(Records contained in a dataset)

----------

(** * RAGEngine (app/rag_engine.py): a shallow embedding and its properties

    The engine keeps a FAISS inner-product index together with the list of
    FAQ entries the index was built from.  The Python code is modelled with
    explicit state passing: the state holds the object heap (dict and list
    objects, so that aliasing and in-place mutation are visible), the files
    on disk, the batches handed to the sentence encoder, and the attributes
    of the engine object.  Exceptions are values of the result type. *)

From Stdlib Require Import ZArith String Ascii.
From Stdlib Require Import Floats.SpecFloat.
From stdpp Require Import gmap strings list pretty.

Set Warnings "-register-all".
Local Open Scope Z_scope.

(** ** Python values *)

(** Exceptions that the modelled code can meet.  [SystemError] stands for a
    dangling object reference, which Python itself never produces. *)
Inductive exn :=
| FileNotFoundError
| JSONDecodeError
| UnpicklingError
| RuntimeError
| KeyError (key : string)
| IndexError
| TypeError
| AttributeError
| UnicodeDecodeError
| AssertionError
| EncoderError
| SystemError.

Inductive outcome (A : Type) :=
| Ok (a : A)
| Raise (e : exn).
Arguments Ok {A} a.
Arguments Raise {A} e.

#[global] Instance outcome_ret : MRet outcome := fun A a => Ok a.
#[global] Instance outcome_bind : MBind outcome := fun A B f m =>
  match m with
  | Ok a => f a
  | Raise e => Raise e
  end.

(** A Python [float] is an IEEE binary64 number, taken in its canonical
    representation; comparisons follow [SFcompare], under which every
    comparison with a NaN is false. *)
Abbreviation float := spec_float.

(** JSON-shaped Python values.  A [dict] is a finite map from string keys. *)
Inductive value :=
| VNone
| VBool (b : bool)
| VInt (z : Z)
| VFloat (f : float)
| VStr (s : string)
| VList (l : list value)
| VDict (d : gmap string value).

Abbreviation dict := (gmap string value).

(** [v[key]] for a string key: only a dict can be subscripted by a string. *)
Definition py_getitem (v : value) (key : string) : outcome value :=
  match v with
  | VDict d =>
      match d !! key with
      | Some x => Ok x
      | None => Raise (KeyError key)
      end
  | _ => Raise TypeError
  end.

----------

Work item: Copy every line from the entries that contains the word "match".

Solution:
  match m with
  match v with
      match d !! key with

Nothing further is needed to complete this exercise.